一、目的與原理
當細菌處于容易吸收外源DNA的狀態時,即為感受態,而用理化手段使細菌處于感受態的操作為致敏過程。感受態細胞制備是重組基因能否實現轉化的一個重要的技術環節。本試驗是通過鈣離子來誘導使之成為感受態細胞。
二、材料和方法
1. 材料:大腸桿菌
2. 儀器:
離心機,恒溫搖床,恒溫水浴,超凈工作臺,冰柜
3. 試劑
LB培養基,0.1M MgCl2,3mM氯化六氮合高鈷
TFB:10Mm MES(pH6.3)
45Mm MnCl2
10Mm CaCl2
10Mm KCl
三、操作步驟
大腸桿菌在LB培養基平板上劃線培養12-16小時,挑取單菌落于LB培養基搖瓶培養大腸桿菌到對數期。

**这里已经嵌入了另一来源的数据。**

(* ===== verification/HandshakePacket.v ===== *)
(** * The handshake packet

    Models src/maidsafe/transport/rudp_handshake_packet.cc. *)

From S2P Require Import Prelude Environment Packet ControlPackets.

Definition kPacketSize : Z := 64.
Definition kPacketType : Z := 0.
Definition kStreamSocketType : Z := 0.
Definition kDatagramSocketType : Z := 1.

Record t := Mk {
  base : ControlPacket.t;
  rudp_version_ : Z;
  socket_type_ : Z;
  initial_packet_sequence_number_ : Z;
  maximum_packet_size_ : Z;
  maximum_flow_window_size_ : Z;
  connection_type_ : Z;
  socket_id_ : Z;
  syn_cookie_ : Z;
  ip_address_ : list Z;
}.

Definition new : Res t :=
  b ← ControlPacket.SetType kPacketType ControlPacket.new;
  Ok (Mk b 0 0 0 0 0 0 0 0 (replicate 16 0)).

Definition RudpVersion (p : t) : Z := rudp_version_ p.
Definition SetRudpVersion (n : Z) (p : t) : t :=
  Mk (base p) n (socket_type_ p) (initial_packet_sequence_number_ p)
    (maximum_packet_size_ p) (maximum_flow_window_size_ p) (connection_type_ p)
    (socket_id_ p) (syn_cookie_ p) (ip_address_ p).

Definition SocketType (p : t) : Z := socket_type_ p.
Definition SetSocketType (n : Z) (p : t) : t :=
  Mk (base p) (rudp_version_ p) n (initial_packet_sequence_number_ p)
    (maximum_packet_size_ p) (maximum_flow_window_size_ p) (connection_type_ p)
    (socket_id_ p) (syn_cookie_ p) (ip_address_ p).

Definition InitialPacketSequenceNumber (p : t) : Z := initial_packet_sequence_number_ p.
Definition SetInitialPacketSequenceNumber (n : Z) (p : t) : t :=
  Mk (base p) (rudp_version_ p) (socket_type_ p) n
    (maximum_packet_size_ p) (maximum_flow_window_size_ p) (connection_type_ p)
    (socket_id_ p) (syn_cookie_ p) (ip_address_ p).

Definition MaximumPacketSize (p : t) : Z := maximum_packet_size_ p.
Definition SetMaximumPacketSize (n : Z) (p : t) : t :=
  Mk (base p) (rudp_version_ p) (socket_type_ p) (initial_packet_sequence_number_ p)
    n (maximum_flow_window_size_ p) (connection_type_ p)
    (socket_id_ p) (syn_cookie_ p) (ip_address_ p).

Definition MaximumFlowWindowSize (p : t) : Z := maximum_flow_window_size_ p.
Definition SetMaximumFlowWindowSize (n : Z) (p : t) : t :=
  Mk (base p) (rudp_version_ p) (socket_type_ p) (initial_packet_sequence_number_ p)
    (maximum_packet_size_ p) n (connection_type_ p)
    (socket_id_ p) (syn_cookie_ p) (ip_address_ p).

Definition ConnectionType (p : t) : Z := connection_type_ p.
Definition SetConnectionType (n : Z) (p : t) : t :=
  Mk (base p) (rudp_version_ p) (socket_type_ p) (initial_packet_sequence_number_ p)
    (maximum_packet_size_ p) (maximum_flow_window_size_ p) n
    (socket_id_ p) (syn_cookie_ p) (ip_address_ p).

Definition SocketId (p : t) : Z := socket_id_ p.
Definition SetSocketId (n : Z) (p : t) : t :=
  Mk (base p) (rudp_version_ p) (socket_type_ p) (initial_packet_sequence_number_ p)
    (maximum_packet_size_ p) (maximum_flow_window_size_ p) (connection_type_ p)
    n (syn_cookie_ p) (ip_address_ p).

Definition SynCookie (p : t) : Z := syn_cookie_ p.
Definition SetSynCookie (n : Z) (p : t) : t :=
  Mk (base p) (rudp_version_ p) (socket_type_ p) (initial_packet_sequence_number_ p)
    (maximum_packet_size_ p) (maximum_flow_window_size_ p) (connection_type_ p)
    (socket_id_ p) n (ip_address_ p).

Definition IpAddress `{IpAddress} (p : t) : ip_address :=
  if v6_is_v4_compatible (ip_address_ p) then v6_to_v4 (ip_address_ p)
  else ip_of_v6_bytes (ip_address_ p).

Definition SetIpAddress `{Environment.IpAddress} (address : ip_address) (p : t) : t :=
  Mk (base p) (rudp_version_ p) (socket_type_ p) (initial_packet_sequence_number_ p)
    (maximum_packet_size_ p) (maximum_flow_window_size_ p) (connection_type_ p)
    (socket_id_ p) (syn_cookie_ p)
    (if ip_is_v4 address then ip_v4_compatible_bytes address else ip_v6_bytes address).

(** Inherited from RudpControlPacket. *)
Definition SetDestinationSocketId (n : Z) (p : t) : t :=
  Mk (ControlPacket.SetDestinationSocketId n (base p)) (rudp_version_ p) (socket_type_ p)
    (initial_packet_sequence_number_ p) (maximum_packet_size_ p)
    (maximum_flow_window_size_ p) (connection_type_ p)
    (socket_id_ p) (syn_cookie_ p) (ip_address_ p).

Definition IsValid (buffer : list Z) : Res bool :=
  b ← ControlPacket.IsValidBase buffer kPacketType;
  Ok (b && (buffer_size buffer =? kPacketSize)).

Definition Decode (buffer : list Z) (pkt : t) : Res (bool * t) :=
  valid ← IsValid buffer;
  if negb valid then Ok (false, pkt)
  else
    r ← ControlPacket.DecodeBase buffer kPacketType (base pkt);
    if negb r.1 then Ok (false, pkt)
    else
      version ← DecodeUint32 buffer (16 + 0);
      socket_type ← DecodeUint32 buffer (16 + 4);
      initial ← DecodeUint32 buffer (16 + 8);
      max_packet ← DecodeUint32 buffer (16 + 12);
      max_flow ← DecodeUint32 buffer (16 + 16);
      conn_type ← DecodeUint32 buffer (16 + 20);
      sid ← DecodeUint32 buffer (16 + 24);
      cookie ← DecodeUint32 buffer (16 + 28);
      bytes ← rd_bytes buffer (16 + 32) 16;
      Ok (true, Mk r.2 version socket_type initial max_packet max_flow conn_type
                  sid cookie bytes).

Definition Encode (pkt : t) (buffer : list Z) : Res (Z * list Z) :=
  if buffer_size buffer <? kPacketSize then Ok (0, buffer)
  else
    r ← ControlPacket.EncodeBase (base pkt) buffer;
    if r.1 =? 0 then Ok (0, r.2)
    else
      p ← EncodeUint32 (rudp_version_ pkt) r.2 (16 + 0);
      p ← EncodeUint32 (socket_type_ pkt) p (16 + 4);
      p ← EncodeUint32 (initial_packet_sequence_number_ pkt) p (16 + 8);
      p ← EncodeUint32 (maximum_packet_size_ pkt) p (16 + 12);
      p ← EncodeUint32 (maximum_flow_window_size_ pkt) p (16 + 16);
      p ← EncodeUint32 (connection_type_ pkt) p (16 + 20);
      p ← EncodeUint32 (socket_id_ pkt) p (16 + 24);
      p ← EncodeUint32 (syn_cookie_ pkt) p (16 + 28);
      p ← wr_bytes p (16 + 32) (ip_address_ pkt);
      Ok (kPacketSize, p).

Definition wf (p : t) : Prop :=
  ControlPacket.wf (base p) ∧ ControlPacket.type_ (base p) = kPacketType ∧
  is_u32 (rudp_version_ p) ∧ is_u32 (socket_type_ p) ∧
  is_u32 (initial_packet_sequence_number_ p) ∧ is_u32 (maximum_packet_size_ p) ∧
  is_u32 (maximum_flow_window_size_ p) ∧ is_u32 (connection_type_ p) ∧
  is_u32 (socket_id_ p) ∧ is_u32 (syn_cookie_ p) ∧
  length (ip_address_ p) = 16%nat ∧ bytes_ok (ip_address_ p).

(** What [Encode] leaves in a buffer that is large enough. *)
Definition put (pkt : t) (p : list Z) : list Z :=
  list_inserts 48 (ip_address_ pkt) (put32 (syn_cookie_ pkt) (put32 (socket_id_ pkt)
    (put32 (connection_type_ pkt) (put32 (maximum_flow_window_size_ pkt)
      (put32 (maximum_packet_size_ pkt) (put32 (initial_packet_sequence_number_ pkt)
        (put32 (socket_type_ pkt) (put32 (rudp_version_ pkt)
          (ControlPacket.put_base (base pkt) p) 16) 20) 24) 28) 32) 36) 40) 44).

#[export] Hint Rewrite ControlPacket.length_put_base : codec.

Lemma handshake_length_put pkt p : length (put pkt p) = length p.
Proof. unfold put. by autorewrite with codec. Qed.

Lemma handshake_Encode_ok pkt p :
  wf pkt → 64 ≤ buffer_size p → Encode pkt p = Ok (64, put pkt p).
Proof.
  intros Hwf H. assert (length (ip_address_ pkt) = 16)%nat as Hip by apply Hwf.
  unfold Encode, kPacketSize. rewrite (proj2 (Z.ltb_ge _ _)) by done.
  rewrite ControlPacket.EncodeBase_ok, Res_bind_ok by lia. cbn [Z.eqb fst snd].
  unfold buffer_size in H. cbn [Nat.add].
  repeat (autorewrite with codec; rewrite Res_bind_ok).
  rewrite wr_bytes_ok by (autorewrite with codec; lia). done.
Qed.

Lemma handshake_IsValid_total p : ∃ b, IsValid p = Ok b.
Proof.
  unfold IsValid. destruct (ControlPacket.IsValidBase_total p kPacketType) as [b ->].
  rewrite Res_bind_ok. eauto.
Qed.

(** [Decode] returns on every datagram, and accepts exactly the valid ones. *)
Lemma handshake_Decode_total p pkt :
  ∃ b pkt', IsValid p = Ok b ∧ Decode p pkt = Ok (b, pkt') ∧ (b = false → pkt' = pkt).
Proof.
  unfold Decode, IsValid.
  destruct (ControlPacket.IsValidBase_total p kPacketType) as [b E]. rewrite E, !Res_bind_ok.
  destruct (b && (buffer_size p =? kPacketSize)) eqn:B; cbn [negb]; [|by eexists _, _].
  apply andb_prop in B as [-> Hs%Z.eqb_eq]. unfold buffer_size, kPacketSize in Hs.
  destruct (ControlPacket.DecodeBase_valid p kPacketType (base pkt) E) as [b' ->].
  rewrite Res_bind_ok. cbn [fst snd negb Nat.add].
  destruct (DecodeUint32_ok p 16) as [? ->]; [lia|].
  destruct (DecodeUint32_ok p 20) as [? ->]; [lia|].
  destruct (DecodeUint32_ok p 24) as [? ->]; [lia|].
  destruct (DecodeUint32_ok p 28) as [? ->]; [lia|].
  destruct (DecodeUint32_ok p 32) as [? ->]; [lia|].
  destruct (DecodeUint32_ok p 36) as [? ->]; [lia|].
  destruct (DecodeUint32_ok p 40) as [? ->]; [lia|].
  destruct (DecodeUint32_ok p 44) as [? ->]; [lia|].
  rewrite rd_bytes_ok by lia. rewrite !Res_bind_ok. by eexists _, _.
Qed.

Lemma handshake_has_base_put pkt p :
  (64 ≤ length p)%nat → ControlPacket.has_base (base pkt) (take 64 (put pkt p)).
Proof.
  intros H. eapply ControlPacket.has_base_agree.
  - apply (ControlPacket.control_has_base_put _ p). lia.
  - rewrite length_take, handshake_length_put. lia.
  - intros i ?. unfold put. rewrite rd_take, rd_list_inserts_ne by lia.
    by autorewrite with codec.
Qed.

Lemma handshake_Decode_put pkt p pkt0 :
  wf pkt → 64 ≤ buffer_size p → Decode (take 64 (put pkt p)) pkt0 = Ok (true, pkt).
Proof.
  intros (Hb&Ht&?&?&?&?&?&?&?&?&Hip&?) Hl. unfold buffer_size in Hl.
  pose proof (handshake_has_base_put pkt p ltac:(lia)) as Hbase. unfold Decode, IsValid.
  rewrite (ControlPacket.IsValidBase_put (base pkt)) by (done || unfold kPacketType; lia).
  rewrite Res_bind_ok, bool_decide_true by done.
  replace (buffer_size (take 64 (put pkt p))) with kPacketSize
    by (unfold buffer_size, kPacketSize; rewrite length_take, handshake_length_put; lia).
  rewrite Res_bind_ok, Z.eqb_refl. cbn [andb negb]. rewrite <-Ht.
  rewrite (ControlPacket.DecodeBase_put (base pkt)) by done.
  rewrite Res_bind_ok. cbn [fst snd negb Nat.add].
  rewrite !DecodeUint32_take by lia. unfold put.
  rewrite !DecodeUint32_list_inserts_ne by lia. autorewrite with codec.
  rewrite rd_bytes_ok by (autorewrite with codec; lia). rewrite !Res_bind_ok.
  rewrite skipn_firstn_comm, take_take.
  replace (16 `min` (64 - 48))%nat with (length (ip_address_ pkt)) by lia.
  rewrite take_drop_list_inserts by (autorewrite with codec; lia). by destruct pkt.
Qed.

取1ml培養物7000rpm,離心3min,收集菌體。再重復一次。冰浴放置。用預冷的氯化鎂懸浮菌體7000rpm離心3min。收集菌體,冰浴放置。用預冷的氯化鈣懸浮菌體,冰浴15min, 7000rpm離心3min。收集菌體,冰浴放置。加入200μl預冷的氯化鈣(或TFB),放置于冰浴,即得感受態細胞,此細胞可現用,也可進行下步操作。將懸液分裝于無菌離心管中,投入液氮,然后儲于-70℃保存。
四、結果 (略)
五、注意事項
一般地,新制備的感受態細胞48h后轉化效率降低,15d后失效。因此,感受態細胞不能保存太久,4℃保存一周,但-80℃可保存1年。用試管分裝可避免反復凍熔,損傷感受態細胞。